“Missed him!” cried the trapper. “Away wi’ yur sodger gun!” he added, flinging down the musket, and rushing after the savage with his drawn knife.
I followed among the rest. I heard several shots as we scrambled through the brushwood.
When I had got to the outer edge I could see the Indian still on his feet, and running with the speed of an antelope. He did not keep in a direct line, but zigzag, leaping from side to side, in order to baffle the aim of his pursuers, whose rifles were all the time ringing behind him. As yet none of their bullets had taken effect, at least so as to cripple him. There was a streak of blood visible on his brown body, but the wound, wherever it was did not seem to hinder him in his flight.
I thought there could be no chance of his escape, and I had no intention of emptying my gun at such a mark. I remained, therefore, among the bushes, screening myself behind the leaves and watching the chase.
Some of the hunters continued to follow him on foot, while the more cunning ones rushed back for their horses. These happened to be all on the opposite side of the thicket, with one exception, and that was the mare of the trapper Rube. She was browsing where Rube had dismounted, out among the slaughtered buffaloes, and directly in the line of the chase.
As the savage approached her, a sudden thought seemed to strike him, and diverging slightly from his course, he plucked up the picket-pin, coiled the lasso with the dexterity of a gaucho, and sprang upon the animal’s back.
It was a well-conceived idea, but unfortunate for the Indian. He had scarcely touched the saddle when a peculiar shout was heard above all other sounds. It was a call uttered in the voice of the earless trapper. The mustang recognised it; and instead of running forward, obedient to the guidance of her rider, she wheeled suddenly and came galloping back. At this moment a shot fired at the savage scorched her hip, and, setting back her ears, she commenced squealing and kicking so violently that all her feet seemed to be in the air at the same time.

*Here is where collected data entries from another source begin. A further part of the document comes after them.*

(* ===== verification/KeysFacts.v ===== *)
(** * Public keys and certificates: encoding and parsing

    A well-formed key, certificate in certificate included, is read back from
    its encoding; everything the parser accepts is well formed; the parser
    neither panics nor runs out of fuel on any input. *)

From stdpp Require Import sorting.
From S2P Require Import Prelude Text Wire Codec Negotiate Kex KexFacts Keys.

(** ** The order of option names *)

Lemma bytes_ltb_irrefl a : bytes_ltb a a = false.
Proof. induction a as [|x a IH]; simpl; [done|]. by rewrite Z.ltb_irrefl, IH, andb_false_r. Qed.

Lemma bytes_ltb_cons x y a b :
  bytes_ltb (x :: a) (y :: b) = true <-> b2z x < b2z y \/ (x = y /\ bytes_ltb a b = true).
Proof.
  simpl. rewrite orb_true_iff, andb_true_iff, Z.ltb_lt, Z.eqb_eq. split.
  - intros [?|[?%b2z_inj ?]]; auto.
  - intros [?|[-> ?]]; auto.
Qed.

Lemma bytes_ltb_trans a b c : bytes_ltb a b = true -> bytes_ltb b c = true -> bytes_ltb a c = true.
Proof.
  revert b c. induction a as [|x a IH]; intros [|y b] [|z c]; try done.
  rewrite !bytes_ltb_cons. intros [?|[-> ?]] [?|[-> ?]]; [left; lia | auto..|]. right. eauto.
Qed.

Lemma bytes_ltb_total a b : bytes_ltb a b = false -> bytes_ltb b a = false -> a = b.
Proof.
  revert b. induction a as [|x a IH]; intros [|y b]; try done. simpl.
  rewrite !orb_false_iff, !andb_false_iff, !Z.ltb_ge, !Z.eqb_neq. intros [? H1] [? H2].
  assert (E : b2z x = b2z y) by lia. rewrite E in *.
  destruct H1 as [?|H1], H2 as [?|H2]; try done. by rewrite (b2z_inj _ _ E), (IH _ H1 H2).
Qed.

#[local] Instance bytes_le_total : Total bytes_le.
Proof.
  intros a b. unfold bytes_le. destruct (bytes_ltb b a) eqn:E1; [|by left]. right.
  destruct (bytes_ltb a b) eqn:E2; [|done].
  by rewrite <- (bytes_ltb_irrefl a), (bytes_ltb_trans a b a).
Qed.

#[local] Instance bytes_le_trans : Transitive bytes_le.
Proof.
  intros a b c Hab Hbc. unfold bytes_le in *. destruct (bytes_ltb c a) eqn:E; [|done].
  destruct (bytes_ltb a b) eqn:E1.
  - rewrite <- Hbc. by rewrite (bytes_ltb_trans c a b).
  - rewrite (bytes_ltb_total a b) in E by done. congruence.
Qed.

(** Names in strictly increasing order. *)
Definition increasing : list bytes -> Prop := StronglySorted (fun a b => bytes_ltb a b = true).

Lemma sortedKeys_elem tups k : k ∈ sortedKeys tups <-> is_Some (tups !! k).
Proof.
  unfold sortedKeys. rewrite (merge_sort_Permutation bytes_le), list_elem_of_fmap. split.
  - intros ([k' v] & -> & Hv). apply elem_of_map_to_list in Hv. eauto.
  - intros [v Hv]. exists (k, v). by rewrite elem_of_map_to_list.
Qed.

Lemma sortedKeys_increasing tups : increasing (sortedKeys tups).
Proof.
  assert (Hs : StronglySorted bytes_le (sortedKeys tups)).
  { apply Sorted_StronglySorted; [apply _|]. apply Sorted_merge_sort. apply _. }
  assert (Hn : NoDup (sortedKeys tups)).
  { unfold sortedKeys. rewrite (merge_sort_Permutation bytes_le). apply NoDup_fst_map_to_list. }
  induction Hs as [|k l Hl IH Hk]; [constructor|]. apply NoDup_cons in Hn as [Hnk Hn].
  constructor; [by apply IH|]. apply Forall_forall. intros x Hx.
  rewrite Forall_forall in Hk. specialize (Hk x Hx). unfold bytes_le in Hk.
  destruct (bytes_ltb k x) eqn:E; [done|]. by rewrite (bytes_ltb_total k x) in Hnk.
Qed.

(** ** Strings on the wire *)

Definition enc_str (s : bytes) : bytes := be_encode 4 (zlen s) ++ s.

Lemma zlen_enc_str s : zlen (enc_str s) = 4 + zlen s.
Proof. unfold enc_str. rewrite zlen_app, zlen_be_encode. lia. Qed.

Lemma parseString_enc s rest : zlen (enc_str s ++ rest) < 2 ^ 32 -> parseString (enc_str s ++ rest) = Some (s, rest).
Proof.
  rewrite !zlen_app, zlen_enc_str. intros. unfold enc_str.
  rewrite <- app_assoc. apply parseString_be. rewrite zlen_app. lia.
Qed.

Lemma enc_str_cons s rest : exists b l, enc_str s ++ rest = b :: l.
Proof. unfold enc_str. simpl. eauto. Qed.

Lemma length_enc_str s : (length (enc_str s) = 4 + length s)%nat.
Proof. pose proof (zlen_enc_str s). unfold zlen in *. lia. Qed.

Lemma zlen_lt_app_r (a b : bytes) m : zlen (a ++ b) < m -> zlen b < m.
Proof. rewrite zlen_app. pose proof (zlen_nonneg a). lia. Qed.

Lemma zlen_lt_app_l (a b : bytes) m : zlen (a ++ b) < m -> zlen a < m.
Proof. rewrite zlen_app. pose proof (zlen_nonneg b). lia. Qed.

(** ** Principals *)

Definition enc_strs (l : list bytes) : bytes := concat (map enc_str l).

Lemma marshalStringList_enc l : marshalStringList l = Ret (enc_strs l).
Proof.
  induction l as [|s l IH]; [done|]. cbn [marshalStringList].
  rewrite (marshalStruct_value _ []) by done. rewrite IH. cbn. by rewrite app_nil_r.
Qed.

Lemma parsePrincipals_enc l fuel :
  zlen (enc_strs l) < 2 ^ 32 -> (length (enc_strs l) <= fuel)%nat -> parsePrincipals fuel (enc_strs l) = Ret l.
Proof.
  revert fuel. induction l as [|s l IH]; intros fuel Hl Hf; [by destruct fuel|].
  unfold enc_strs in *. cbn [map concat] in *. destruct (enc_str_cons s (concat (map enc_str l))) as (b & t & E).
  rewrite length_app, length_enc_str in Hf. destruct fuel as [|fuel]; [lia|].
  rewrite E. cbn [parsePrincipals]. rewrite <- E. rewrite parseString_enc by done.
  rewrite IH; [done | by eapply zlen_lt_app_r | lia].
Qed.

(** ** Options *)

Definition enc_tuple (k v : bytes) : bytes :=
  enc_str k ++ enc_str (match v with [] => [] | _ => enc_str v end).

Lemma marshalTuple_enc k v : marshalTuple k v = Ret (enc_tuple k v).
Proof.
  unfold marshalTuple, enc_tuple. destruct v as [|b v].
  - change (0 <? zlen []) with false. cbn [obind]. rewrite (marshalStruct_value _ []) by done. done.
  - replace (0 <? zlen (b :: v)) with true by (rewrite zlen_cons; pose proof (zlen_nonneg v); lia).
    rewrite (marshalStruct_value _ []) by done. cbn [obind]. rewrite (marshalStruct_value _ []) by done.
    cbn -[be_encode]. by rewrite !app_nil_r.
Qed.

Definition valueOf (tups : gmap bytes bytes) (k : bytes) : bytes := default [] (tups !! k).

Definition enc_tuples (tups : gmap bytes bytes) (ks : list bytes) : bytes :=
  concat (map (fun k => enc_tuple k (valueOf tups k)) ks).

Lemma marshalKeys_enc tups ks : marshalKeys tups ks = Ret (enc_tuples tups ks).
Proof. induction ks as [|k ks IH]; [done|]. cbn [marshalKeys]. by rewrite marshalTuple_enc, IH. Qed.

Lemma parseTupleValue_enc v :
  zlen (enc_str v) < 2 ^ 32 -> parseTupleValue (match v with [] => [] | _ => enc_str v end) = Ret v.
Proof.
  intros Hl. unfold parseTupleValue. destruct v as [|b v]; [done|].
  replace (0 <? zlen (enc_str (b :: v))) with true by (rewrite zlen_enc_str; pose proof (zlen_nonneg (b :: v)); lia).
  pose proof (parseString_enc (b :: v) []) as H. rewrite app_nil_r in H. by rewrite H.
Qed.

Definition insertAll (tups acc : gmap bytes bytes) (ks : list bytes) : gmap bytes bytes :=
  foldl (fun m k => <[k := valueOf tups k]> m) acc ks.

Lemma insertAll_lookup tups acc ks j :
  insertAll tups acc ks !! j = if decide (j ∈ ks) then Some (valueOf tups j) else acc !! j.
Proof.
  revert acc. induction ks as [|k ks IH]; intros acc; [done|]. cbn [insertAll foldl].
  change (foldl _ _ ks) with (insertAll tups (<[k := valueOf tups k]> acc) ks). rewrite IH.
  destruct (decide (j ∈ ks)) as [|Hj], (decide (j ∈ k :: ks)) as [H|H]; try done.
  - destruct H. by right.
  - apply elem_of_cons in H as [->|]; [|done]. by rewrite lookup_insert_eq.
  - apply not_elem_of_cons in H as [? _]. by rewrite lookup_insert_ne.
Qed.

Lemma parseTuplesLoop_enc tups ks fuel last acc :
  increasing ks -> match last with Some l => Forall (fun k => bytes_ltb l k = true) ks | None => True end ->
  zlen (enc_tuples tups ks) < 2 ^ 32 -> (length (enc_tuples tups ks) <= fuel)%nat ->
  parseTuplesLoop fuel (enc_tuples tups ks) last acc = Ret (insertAll tups acc ks).
Proof.
  intros Hi. revert fuel last acc. induction Hi as [|k ks Hks IH Hk]; intros fuel last acc Hlast Hl Hf; [by destruct fuel|].
  unfold enc_tuples in *. cbn [map concat] in *. set (rest := concat _) in *.
  unfold enc_tuple in *. rewrite <- !app_assoc in *. destruct (enc_str_cons k (enc_str (match valueOf tups k with [] => [] | _ => enc_str (valueOf tups k) end) ++ rest)) as (b & t & E).
  rewrite !length_app, !length_enc_str in Hf. destruct fuel as [|fuel]; [lia|].
  rewrite E. cbn [parseTuplesLoop]. rewrite <- E. rewrite parseString_enc by done.
  replace (match last with Some l => negb (bytes_ltb l k) | None => false end) with false.
  2: { destruct last; [|done]. apply Forall_cons_iff in Hlast as [-> _]. done. }
  apply zlen_lt_app_r in Hl. rewrite parseString_enc by done.
  rewrite parseTupleValue_enc.
  2: { destruct (valueOf tups k); [done|]. apply zlen_lt_app_l in Hl. rewrite zlen_enc_str in Hl. lia. }
  apply zlen_lt_app_r in Hl. cbn [obind]. rewrite IH; [done | done | done | lia].
Qed.

Lemma parseTuples_marshal tups :
  zlen (enc_tuples tups (sortedKeys tups)) < 2 ^ 32 ->
  marshalTuples tups = Ret (enc_tuples tups (sortedKeys tups)) /\
  parseTuples (enc_tuples tups (sortedKeys tups)) = Ret tups.
Proof.
  intros Hl. split; [apply marshalKeys_enc|]. unfold parseTuples.
  rewrite parseTuplesLoop_enc; [|apply sortedKeys_increasing|done..]. f_equal.
  apply map_eq. intros j. rewrite insertAll_lookup. unfold valueOf.
  destruct (decide (j ∈ sortedKeys tups)) as [H|H]; rewrite sortedKeys_elem in H.
  - destruct H as [v ->]. done.
  - destruct (tups !! j); [|done]. by destruct H.
Qed.

(** ** Well-formed keys *)

Definition enc_int (n : Z) : bytes := enc_str (mpint_contents n).

Section Facts.
Context `{KeyLib}.

(** Keys that are not certificates. *)
Definition plain_wf (k : PublicKey) : Prop :=
  match k with
  | rsaPublicKey E N => 3 <= E < 2 ^ 24 /\ Z.odd E = true
  | dsaPublicKey _ _ _ _ => True
  | ecdsaPublicKey c X Y => c <> P224 /\ elliptic_Unmarshal c (elliptic_Marshal c X Y) = Some (X, Y)
  | ed25519PublicKey _ => True
  | certPublicKey _ => False
  end.

(** A certificate is of a plain key and has an authority and a signature. *)
Fixpoint key_wf (k : PublicKey) : Prop :=
  match k with
  | certPublicKey c =>
      plain_wf (cert_Key c) /\ 0 <= cert_Serial c < 2 ^ 64 /\ 0 <= cert_CertType c < 2 ^ 32 /\
      0 <= cert_ValidAfter c < 2 ^ 64 /\ 0 <= cert_ValidBefore c < 2 ^ 64 /\ is_Some (cert_Signature c) /\
      match cert_SignatureKey c with Some sk => key_wf sk | None => False end
  | _ => plain_wf k
  end.

Lemma exponent_bits E : 3 <= E < 2 ^ 24 -> (24 <? bitLen E) = false /\ i64 E = E.
Proof.
  intros HE. split; [|unfold i64; rewrite Z.mod_small; lia]. apply Z.ltb_ge. unfold bitLen.
  destruct (E =? 0) eqn:E0; [lia|]. rewrite Z.abs_eq by lia.
  enough (Z.log2 E < 24) by lia. apply Z.log2_lt_pow2; lia.
Qed.

Lemma odd_land E : (Z.land E 1 =? 0) = negb (Z.odd E).
Proof.
  change 1 with (Z.ones 1). rewrite Z.land_ones by lia. change (2 ^ 1) with 2.
  rewrite Zmod_odd. by destruct (Z.odd E).
Qed.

The Indian now endeavoured to fling himself from the saddle; but the alternate plunging of the fore and hind quarters kept him for some moments tossing in a sort of balance. He was at length pitched outward, and fell to the ground upon his back. Before he could recover himself a Mexican had ridden up, and with his long lance pinned him to the earth.
A scene followed in which Rube played the principal character; in fact, had “the stage to himself.”
“Sodger guns” were sent to perdition; and as the old trapper was angry about the wound which his mare had received, “crook-eyed greenhorns” came in for a share of his anathemas. The mustang, however, had sustained no serious damage; and after this was ascertained, the emphatic ebullitions of her master’s anger subsided into a low growling, and then ceased altogether.